*** The data Section Begins ***
(** C26: NodePublishVolume mounts at most the volume's directory, onto the target
    path, and only after the BeeGFS tools found that directory and the target was
    found not to be a mount point or was just created; the options are the
    request's without any client configuration, with bind, and with ro for a
    read-only request. When it reports success the target was a mount point
    already or the mount succeeded. *)
Theorem NodePublishVolume_published req tr r :
  exec (NodePublishVolume ns req) tr (Returned r) → published req tr r.
Proof.
  unfold NodePublishVolume. intros Hx. cbv zeta in Hx.
  assert (∀ c msg, exec (status_Error c msg) tr (Returned r) → published req tr r) as Hearly.
  { intros c msg [-> Hc]%exec_status_Error. apply published_failed; [congruence|]. intros s t f o H. by trace_inv. }
  do 3 (case_match; [by eapply Hearly|]). case_match; [|by eapply Hearly].
  case_match eqn:Hcap; [by eapply Hearly|]. clear Hearly. rewrite newBeegfsVolumeFromID_run, ret_bind in Hx.
  destruct (target _ _) as [vol|] eqn:Hv.
  2: { apply exec_grpc_Error in Hx as [-> ->]. apply published_failed; [done|]. intros s t f o H'. by trace_inv. }
  xbind Hx st Hst. pose proof (λ s t f o, stat_no_mount _ _ _ _ s t f o Hst) as Hno.
  destruct st as [out|err].
  2: { apply exec_stat_error in Hx as [-> Hc]. rewrite app_nil_r. apply published_failed; [destruct Hc; congruence|done]. }
  xdo Hx im. apply exec_bind_returned in Hx as (trm & tre & isMnt & -> & Him & Hx).
  apply mount_point_returned in Him as [Hno' Him]. destruct isMnt as [[]|err]; cbv beta iota in Hx.
  - apply exec_ret in Hx as [-> [= ->]]. subst im. split; [|left; auto with trace].
    intros s t f o H'. trace_inv; [by apply Hno in H'|by apply Hno' in H'].
  - rewrite mount_flags_run, ret_bind in Hx by congruence. apply exec_do in Hx as (r1 & tr2 & -> & Hx). split.
    + intros s t f o H'. trace_inv; [by apply Hno in H'|by apply Hno' in H'| |].
      * exists vol. do 4 (split; [done|]). split; [rewrite <- H2; apply publish_options|].
        split; [exists out; auto with trace|]. destruct Him as [->|Him]; auto 12 with trace.
      * destruct r1; apply exec_ret in Hx as [-> _]; by trace_inv.
    + intros ->. right. destruct r1 as [[]|]; apply exec_ret in Hx as [-> [=]]. eauto 12 with trace.
  - apply exec_grpc_Error in Hx as [-> ->]. apply published_failed; [done|].
    intros s t f o H'. trace_inv; [by apply Hno in H'|by apply Hno' in H'].
Qed.

(** ** Unstaging *)

Lemma NodeUnstageVolume_returned id staging vol tr r :
  provided id = true → provided staging = true → target staging id = Ok vol →
  exec (NodeUnstageVolume ns id staging) tr (Returned r) →
  ∃ exists_ trr tru u, tr = existT (Exists (node_path ns vol)) exists_ :: trr ++ tru
    ∧ exec (unmountAndCleanUpIfNecessary vol false) tru (Returned u)
    ∧ r = match u with Ok _ => Reply tt | Err err => GrpcErr (newGrpcErrorFromCause Internal err) end
    ∧ match exists_ with
      | Ok true => ∃ removed, trr = [existT (Remove (node_path ns vol)) removed]
      | _ => trr = []
      end.
Proof.
  intros Hid Hs Hv Hx. unfold NodeUnstageVolume in Hx.
  rewrite Hid, Hs, newBeegfsVolumeFromID_run in Hx. cbn [negb] in Hx. rewrite ret_bind, Hv in Hx.
  xdo Hx exi. apply exec_bind_returned in Hx as (trr & tru & a & -> & Hr & Hx).
  apply exec_bind_returned in Hx as (tru' & tr2 & u & -> & Hu & Hx).
  assert (tr2 = [] ∧ r = match u with Ok _ => Reply tt | Err err => GrpcErr (newGrpcErrorFromCause Internal err) end)
    as [-> ->] by (destruct u; by apply exec_ret in Hx as [-> [= ->]]).
  exists exi, trr, tru', u. rewrite app_nil_r. split_and!; [done..|].
  destruct exi as [[]|]; [|by apply exec_ok in Hr as [-> _]..].
  apply exec_trigger in Hr as ->. by exists a.
Qed.

(** NodeUnstageVolume reports success only after it unmounted the volume
    and cleaned up, and it unmounts only when the mount table shows no bind mount
    of the volume's file system outside the staging path. *)
Theorem NodeUnstageVolume_success id staging tr :
  exec (NodeUnstageVolume ns id staging) tr (Returned (Reply tt)) →
  ∃ vol, target staging id = Ok vol ∧ ran (unmountAndCleanUpIfNecessary vol false) (Ok tt) tr
    ∧ ∃ mounts, got MountList (Ok mounts) tr ∧ Forall (λ m, bind_mounted vol m = false) mounts.
Proof.
  intros Hx. destruct (provided id) eqn:Hid; [|unfold NodeUnstageVolume in Hx; rewrite Hid in Hx; by destruct Hx].
  destruct (provided staging) eqn:Hs; [|unfold NodeUnstageVolume in Hx; rewrite Hid, Hs in Hx; by destruct Hx].
  destruct (target staging id) as [vol|] eqn:Hv;
    [|unfold NodeUnstageVolume in Hx; rewrite Hid, Hs, newBeegfsVolumeFromID_run in Hx; cbn [negb] in Hx;
      rewrite ret_bind, Hv in Hx; by destruct Hx].
  destruct (NodeUnstageVolume_returned _ _ _ _ _ Hid Hs Hv Hx) as (exi & trr & tru & u & -> & Hu & Hr & _).
  destruct u as [[]|]; [|done]. exists vol. split_and!; [done|by auto with trace|].
  apply unmount_returned in Hu as (ms & Hg & Hm). exists ms. auto with trace.
Qed.

(** NodeUnstageVolume drops the node from the volume's tracking directory
    before it looks at the mount table: when it then refuses to unmount because
    the volume is still in use on the node, it fails, unmounts nothing, but the node
    is no longer tracked, so that DeleteVolume will not wait for it. *)
Theorem refused_unstage_is_untracked id staging vol tr r mounts entry :
  provided id = true → provided staging = true → target staging id = Ok vol →
  exec (NodeUnstageVolume ns id staging) tr (Returned r) →
  head tr = Some (existT (Exists (node_path ns vol)) (Ok true)) →
  got MountList (Ok mounts) tr → entry ∈ mounts → bind_mounted vol entry = true →
  reply_code r = Some Internal ∧ did (Remove (node_path ns vol)) tr
  ∧ ∀ e, did e tr → e = Exists (node_path ns vol) ∨ e = Remove (node_path ns vol) ∨ e = MountList.
Proof.
  intros Hid Hs Hv Hx Hex Hms Hin Hb.
  destruct (NodeUnstageVolume_returned _ _ _ _ _ Hid Hs Hv Hx) as (exi & trr & tru & u & -> & Hu & -> & Htr).
  destruct (unmount_refuses _ _ _ _ Hu) as [Href _].
  cbn [head] in Hex. assert (exi = Ok true) as -> by (apply step_inj; congruence). destruct Htr as (removed & ->).
  trace_inv. apply got_other in Hms; [|by intros [=]]. destruct (Href _ _ Hms Hin Hb) as [(err & [= ->]) Honly].
  split_and!; [done|eapply got_did; auto with trace|]. intros e He. trace_inv; [tauto..|].
  right. right. by apply Honly.
Qed.
End Facts.
(** An endpoint unix://path or tcp://address is taken apart into the
    network and the address; the network's name is recognised in any
    capitalisation but passed on as it was written, and then only the lower-case
    unix has its stale socket removed and its path made absolute. *)
Theorem parseEndpoint_spec a :
  a ≠ EmptyString →
  parseEndpoint ("unix://" +:+ a) = Ok ("unix", a) ∧ parseEndpoint ("tcp://" +:+ a) = Ok ("tcp", a)
  ∧ parseEndpoint ("UNIX://" +:+ a) = Ok ("UNIX", a)
  ∧ (∀ services tr o, exec (serve ("unix://" +:+ a) services) tr o →
      ∃ r, head tr = Some (existT (RemoveSocket (String "/" a)) r))
  ∧ (∀ services tr o, exec (serve ("UNIX://" +:+ a) services) tr o →
      ∃ r, head tr = Some (existT (Listen "UNIX" a) r)).
Proof.
  intros Ha.
  assert (∀ p, p = "unix" ∨ p = "tcp" ∨ p = "UNIX" → parseEndpoint (p +:+ "://" +:+ a) = Ok (p, a)) as H.
  { intros p Hp. unfold parseEndpoint, SplitN2.
    assert (HasPrefix (ToLower (p +:+ "://" +:+ a)) "unix://" || HasPrefix (ToLower (p +:+ "://" +:+ a)) "tcp://" = true) as ->.
    { apply orb_true_iff. rewrite !HasPrefix_spec.
      destruct Hp as [-> | [-> | ->]]; [left|right|left]; exists (ToLower a);
        rewrite !append_cons, !append_nil_l, !ToLower_ascii by done; reflexivity. }
    assert (Cut (p +:+ "://" +:+ a) "://" = Some (p, a)) as ->.
    { pose proof (Cut_here "://" a) as Hc. destruct Hp as [-> | [-> | ->]];
        rewrite !append_cons, !append_nil_l in *; rewrite !Cut_skip by done; by rewrite Hc. }
    by rewrite bool_decide_eq_false_2. }
  pose proof (H "unix" ltac:(auto)) as H1. pose proof (H "tcp" ltac:(auto)) as H2. pose proof (H "UNIX" ltac:(auto)) as H3.
  split_and!; [exact H1|exact H2|exact H3| |]; intros services tr o Hx.
  - change ("unix://" +:+ a) with ("unix" +:+ "://" +:+ a) in Hx. unfold serve in Hx. rewrite H1 in Hx.
    cbn match in Hx. rewrite bool_decide_eq_true_2 in Hx by done. destruct Hx as (r & tr' & -> & _). by exists r.
  - change ("UNIX://" +:+ a) with ("UNIX" +:+ "://" +:+ a) in Hx. unfold serve in Hx. rewrite H3 in Hx.
    cbn match in Hx. rewrite bool_decide_eq_false_2 in Hx by done. destruct Hx as (r & tr' & -> & _). by exists r.
Qed.

Lemma parseEndpoint_spec_witness : parseEndpoint "unix:///csi/csi.sock" = Ok ("unix", "/csi/csi.sock").
Proof. apply (parseEndpoint_spec "/csi/csi.sock"). discriminate. Defined.

(** ** Requests *)

(** The counter before the [i]-th request since the start, and its context. *)
Definition counter_before (i : nat) : Z := Nat.iter i (λ c, (generateRequestContext c).2) 0.
Definition request_context (i : nat) : context := (generateRequestContext (counter_before i)).1.

Lemma counter_before_spec i : counter_before i = Z.of_nat i mod 2 ^ 32.
Proof.
  induction i as [|i IH]; [done|].
  change (counter_before (S i)) with ((counter_before i + 1) mod 2 ^ 32). rewrite IH, Nat2Z.inj_succ.
  by rewrite Zplus_mod_idemp_l.
Qed.

(** C36: request IDs repeat with period 65536 and not earlier: two requests
    since the start have the same ID exactly if their numbers differ by a
    multiple of 65536. The wrap of the 32-bit counter does not disturb this. *)
Theorem request_ids_period i j :
  request_context i = request_context j ↔ (Z.of_nat i - Z.of_nat j) mod 65536 = 0.
Proof.
  unfold request_context, generateRequestContext. cbn [fst]. rewrite !counter_before_spec, !Zplus_mod_idemp_l.
  assert (∀ n, (n + 1) mod 2 ^ 32 mod 65536 = (n + 1) mod 65536) as Hm.
  { intros n. apply Z.mod_mod_divide. exists (2 ^ 16). reflexivity. }
  rewrite !Hm. split; intros H.
  - assert ((Z.of_nat i + 1) mod 65536 = (Z.of_nat j + 1) mod 65536) as He.
    { apply (fmt_pad_inj 4 16); [lia|apply Z.mod_pos_bound; lia|apply Z.mod_pos_bound; lia|congruence]. }
    replace (Z.of_nat i - Z.of_nat j) with ((Z.of_nat i + 1) - (Z.of_nat j + 1)) by lia.
    by rewrite Zminus_mod, He, Z.sub_diag.
  - do 3 f_equal. apply Z.mod_divide in H as [k Hk]; [|lia].
    replace (Z.of_nat i + 1) with (Z.of_nat j + 1 + k * 65536) by lia. by rewrite Z_mod_plus_full.
Qed.

(** What a client is told of a handler's reply. *)
Definition on_the_wire {A} (r : reply A) : A + status :=
  match r with Reply a => inl a | StatusErr s => inr s | GrpcErr e => inr (statusErr e) end.

(** The interceptor passes the handler's response on; of an error the client
    gets the status only, never the cause or its stack trace; every line it logs
    carries the request's ID, and a line at the error level is logged exactly
    for a failure. *)
Theorem logGRPC_spec {A} c FullMethod req (show : A → string) handler tr out lines n :
  exec (logGRPC c FullMethod req show handler) tr (Returned (out, lines, n)) →
  ∃ id r, generateRequestContext c = (Context_ (Some id), n)
    ∧ exec (handler (Context_ (Some id))) tr (Returned r) ∧ out = on_the_wire r
    ∧ Forall (λ l, head (log_values l) = Some (ctxRequestIDKey, LText id)) lines
    ∧ ((∃ l, l ∈ lines ∧ log_V l = None) ↔ ∃ s, out = inr s).
Proof.
  intros Hx. unfold logGRPC, generateRequestContext in *. set (id := fmt_pad 4 16 _) in *. cbv beta iota zeta in Hx.
  apply exec_bind_returned in Hx as (tr1 & tr2 & r & -> & Hr & Hx). exists id, r.
  assert (tr2 = []) as -> by (by destruct Hx as [-> _]).
  rewrite app_nil_r. destruct Hx as [_ Hx]. injection Hx as Hx.
  destruct (bool_decide _), r as [a|s|e]; injection Hx as -> -> ->;
    (split_and!; [done|exact Hr|done|by repeat constructor|];
     split; [intros (l & Hl & HV); repeat (apply elem_of_cons in Hl as [->|Hl]; [first [discriminate HV|by eauto]|]);
             by apply elem_of_nil in Hl
            |intros [s' Hs]; first [discriminate Hs|eexists; split; [right; by left|done]]]).
Qed.

(** ** The process *)

(** The main goroutine of a process that started one server and waits for it. *)
Definition waits (p : process) : Prop :=
  match p with
  | Running s ms gs => (∃ ep services, ms = [Start ep services; Wait] ∧ wg s = 0 ∧ gs = []) ∨ (ms = [Wait] ∧ wg s = 1)
  | Exited status => status = 255
  | Crashed => False
  end.

Lemma waits_step p p' : pstep p p' → waits p → waits p'.
Proof.
  intros Hs. destruct Hs as [m ms s gs s' gs' Hw Hc|m ms s gs Hc|s ms gs1 e k r gs2|s ms gs1 gs2|s ms gs1 msg gs2|s gs]; cbn.
  - intros [(ep & services & [= -> ->] & Hwg & ->)|([= -> ->] & Hwg)]; cbn in Hc.
    + injection Hc as <- <-. right. cbn. split; [done|lia].
    + specialize (Hw eq_refl). lia.
  - intros [(ep & services & [= -> ->] & _)|([= -> ->] & _)]; discriminate Hc.
  - intros [(ep & services & _ & _ & Hnil)|(-> & Hwg)]; [by destruct gs1|]. right. by destruct e.
  - intros [(ep & services & _ & _ & Hnil)|(-> & Hwg)]; [by destruct gs1|]. by right.
  - done.
  - intros [(ep & services & [=] & _)|([=] & _)].
Qed.

Lemma waits_reachable p p' : rtc pstep p p' → waits p → waits p'.
Proof. induction 1; eauto using waits_step. Qed.

(** A goroutine that returns leaves the wait group as it is. *)
Lemma goroutine_ends (g : server_io unit) tr s ms : exec g tr (Returned tt) →
  ∃ s', rtc pstep (Running s ms [g]) (Running s' ms []) ∧ wg s' = wg s.
Proof.
  revert tr s. induction g as [[]|e k IH|msg|]; intros tr s Hx; cbn in Hx.
  - exists s. split; [|done]. apply rtc_once. apply (step_done s ms [] []).
  - destruct Hx as (r & tr' & -> & Hx). destruct (IH r tr' (after e s) Hx) as (s' & Hs & Hwg).
    exists s'. split; [|by rewrite Hwg; destruct e]. eapply rtc_l; [apply (step_event s ms [] e k r [])|exact Hs].
  - by destruct Hx.
  - by destruct Hx.
Qed.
*** The data Section Ends ***
Above are the entries. Copy exactly the part that opens with the line containing "m = false) mounts." and closes with the line containing "destruct (target staging", and no more.

Your response:
    ∧ ∃ mounts, got MountList (Ok mounts) tr ∧ Forall (λ m, bind_mounted vol m = false) mounts.
Proof.
  intros Hx. destruct (provided id) eqn:Hid; [|unfold NodeUnstageVolume in Hx; rewrite Hid in Hx; by destruct Hx].
  destruct (provided staging) eqn:Hs; [|unfold NodeUnstageVolume in Hx; rewrite Hid, Hs in Hx; by destruct Hx].
  destruct (target staging id) as [vol|] eqn:Hv;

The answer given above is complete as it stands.